En cierta ocasión llegó a recetar ampollas, siempre a su manera. Lo grave de esto era la irresponsabilidad de los boticarios de aquel entonces que despachaban sin receta médica.

Don Eleodoro Vázquez, curandero que vivió a inmediaciones de la plazuela “El Recreo” en la Alameda Florida. Para su enano criterio, creía que podía competir o ser tan igual que el médico titular de aquel entonces, doctor Pedro Melgar.

Cierta vez, se atrevió atender un parto que muchos curanderos calificaron el caso de “muy difícil”. Efectivamente, así será, pero de todas maneras aceptó, dando diversas tomas de brebajes a la paciente, como ruda bien hervida, medio vaso de pisco con media cucharada de pimienta molida, entre otros. Como el caso se ponía cada vez más difícil, más desesperante para la parturienta, don Eleodoro, para no quedar mal con el “qué dirán” del pueblo, tuvo la barbaridad de decir que la criatura por nacer “se había metido por entre la pierna de la madre”…!Cómo eran aquellos tiempos!. Felizmente, frente al caso expuesto, fue la intervención del doctor Melgar, quien con los recursos de la ciencia puso a salvo a madre y bebé.

Años más tarde, se yerguen curanderos dignos de recordación, pues conocieron de la profilaxis, de la esterilización de instrumentos quirúrgicos, supieron practicar suturas con la seda aguja hipodérmica y el hilo respectivo, usaron el blanco mandil, recetaron las tradicionales cucharadas “una cada dos horas”, recetaron purgantes, supieron preparar frotaciones, como las “pomada del soldado” para los casos de ladillas, en base a mentholatum y pólvora; con el tiempo, con el tiempo llegaron a laborar en el hospital local como enfermos.

Si tenemos que destacar alguno, muy gustosamente mencionamos a Isaías Gutiérrez Calderón, El Jaquecito, excelente partero con mucha práctica y mucha experiencia: con gran seguridad indicaba a la mujer embarazada si va hacer hombre o mujer el ser que espera. El personaje en nuestro recuerdo, fue aprovechado alumno en las prácticas diarias de los docentes Emilio Gonzales Astete y Manuel B. Arévalo Ruíz. Isaías Gutiérrez curaba con productos propios de la farmacología; en las farmacias aceptaban sus recetas porque conocían de su capacidad. Fue muy querido por todos, razón por la cual tuvo muchos compadres, en el campo o en la ciudad, en mérito a sus exitosas intervenciones como partero.

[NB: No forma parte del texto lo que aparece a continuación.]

(** C8.  A threshold that is none of the five rating names makes
    [check_alert] return [False] for every document and every band list;
    nothing is raised, whatever the document holds. *)
Theorem check_alert_unknown_threshold (data : dict) (bands : list string)
    (t : string) :
  (forall R, t <> rating_name R) ->
  check_alert data bands t = Ok false.
Proof.
  intros Hnot. unfold check_alert. rewrite str_in_rating.
  destruct (rating_of_name t) as [r|] eqn:Hr; [| reflexivity].
  apply rating_of_name_sound in Hr. now destruct (Hnot r).
Qed.

Lemma check_alert_unknown_threshold_witness :
  check_alert [("bands", JNull)] ["10m"] "NotARating" = Ok false.
Proof.
  apply check_alert_unknown_threshold.
  intros R; destruct R; discriminate.
Defined.

(* ================================================================== *)
(** * The error short-circuit *)

(** C5.  A document with an [error] field holding the message [m] makes
    [format_standard] and [format_compact] both return exactly
    [Error: m], whatever else the document holds and whichever bands are
    requested. *)
Theorem error_short_circuit {RT : Runtime} (data : dict) (bands : list string)
    (use_ascii : bool) (m : string) :
  dict_get "error" data = Some (JStr m) ->
  format_standard data bands use_ascii = Ok ("Error: " ++ m)
  /\ format_compact data bands = Ok ("Error: " ++ m).
Proof.
  intros Herr. unfold format_standard, format_compact, dict_has, py_getitem.
  rewrite Herr. simpl. split; reflexivity.
Qed.

Lemma error_short_circuit_witness :
  format_standard (RT := Sample.runtime)
      (("error", JStr "service unavailable") :: Sample.full_document)
      ["10m"] false
    = Ok "Error: service unavailable"
  /\ format_compact (RT := Sample.runtime)
      (("error", JStr "service unavailable") :: Sample.full_document)
      ["10m"]
    = Ok "Error: service unavailable".
Proof.
  apply (error_short_circuit (RT := Sample.runtime)
           (("error", JStr "service unavailable") :: Sample.full_document)
           ["10m"] false "service unavailable").
  reflexivity.
Defined.

(* ================================================================== *)
(** * The band list of main *)

Lemma filter_subsequence (f : string -> bool) (l : list string) :
  subsequence (filter f l) l.
Proof.
  induction l as [|x l IH]; simpl; [constructor|].
  destruct (f x); now constructor.
Qed.

Lemma select_bands_filter (requested bands : list string) :
  requested <> [] ->
  select_bands requested = Selected bands ->
  bands = filter (fun b => str_in b ALL_BANDS) requested /\ bands <> [].
Proof.
  intros Hne. unfold select_bands.
  destruct requested as [|x rest]; [now destruct Hne|].
  destruct (filter _ (x :: rest)) as [|y l]; [discriminate|].
  intros [= <-]. split; [reflexivity | discriminate].
Qed.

Dentro del campo de la curandería, no quisiera dejar de lado a los hueseros cajabambinos, personas muy expertas en todo tipo de luxaciones, fracturas, desarticulaciones óseas y rotura de huesos. Estas personas, sin tener los conocimientos profundos en Osteología y Miología, sanaron exitosamente a muchas personas de toda edad y condición social con sus hábiles manos usando el brasero, el sebo del oso, el sebo de la culebra, la belladona y otros productos. Mencionamos en primera estancia a un caballero serio muy amable y cariñoso, trataba a sus pacientes con expresiones muy tiernas, levantaba el ánimo al accidentad, y al poner las manos para su atención todo era bondad y un trato extremadamente humano; nos referimos, bajo el palio del respeto y el recuerdo, al señor Manuel Castillo Calderón. Posteriormente se yerguen otros connotados hueseros como Deogracias Rodríguez Urquiza, el “cojito” Zoilo Urquiza, y no estaría bien dejar de lado a la achacosa viejecita Manuelita Chíquez.

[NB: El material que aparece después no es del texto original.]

(** X7. A load keeps every key the namespace had in its place and puts the
    new keys behind them: the sentinel key first, then the projected names
    in the order the remote module exposes them. *)
Theorem load_key_order (remote_main : RemoteMain) (namespace : dict) :
  exists loaded,
    load_namespace remote_main namespace = inr loaded
    /\ dict_keys loaded
       = dict_keys namespace
         ++ filter (fun k => negb (dict_contains k namespace))
              (GHIDRA_BRIDGE_NAMESPACE_TRACK
               :: first_occurrences (projected_names remote_main)).
Proof.
  destruct (load_namespace_record remote_main namespace)
    as (loaded & Hload & _).
  exists loaded. split; [exact Hload|].
  unfold load_namespace in Hload.
  apply load_attrs_keys in Hload;
    [|apply dict_contains_get; rewrite dict_get_set_same; discriminate].
  rewrite Hload, dict_keys_set_add.
  change (fold_left add_name (filter is_projected (_bridge_attrs remote_main))
            (add_name (dict_keys namespace) GHIDRA_BRIDGE_NAMESPACE_TRACK))
    with (fold_left add_name
            (GHIDRA_BRIDGE_NAMESPACE_TRACK :: projected_names remote_main)
            (dict_keys namespace)).
  rewrite add_names_first_occurrences. f_equal.
  cbn [first_occurrences].
  rewrite (forallb_filter_id
             (fun b => negb (String.eqb b GHIDRA_BRIDGE_NAMESPACE_TRACK))).
  - apply filter_ext. intros k. now rewrite str_in_keys.
  - apply forallb_forall. intros k Hk.
    apply first_occurrences_In, projected_names_In in Hk.
    destruct Hk as [_ Hp]. apply negb_true_iff, String.eqb_neq.
    now apply sentinel_not_projected.
Qed.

Volviendo a los males de la salud, evocamos a un caballero que poco le faltó para optar su título de médico. Quien no conoció al tratado comúnmente por el pueblo como el “doctor” José Urrunaga Díaz; persona culta, amable y amena que recetaba en debida forma. Sus pacientes lo seguían hasta el colegio José Gálvez donde laboraba como regente. A las personas pobres no les cobraba y a otros les decía, sonriente: “dame lo que quieras…”

Queremos finalizar este acápite, recordando a otras personas que curaron con ciencia; nos referimos a don Pedro Nolasco Gálvez Cabrera, Alberto Herrera Jáuregui, Antonio Llave Juárez, Mercedes Llaque, a los químicos farmacéuticos Manuel Humberto Alcalde Llerena y Pedro Grijalba García, entre otros.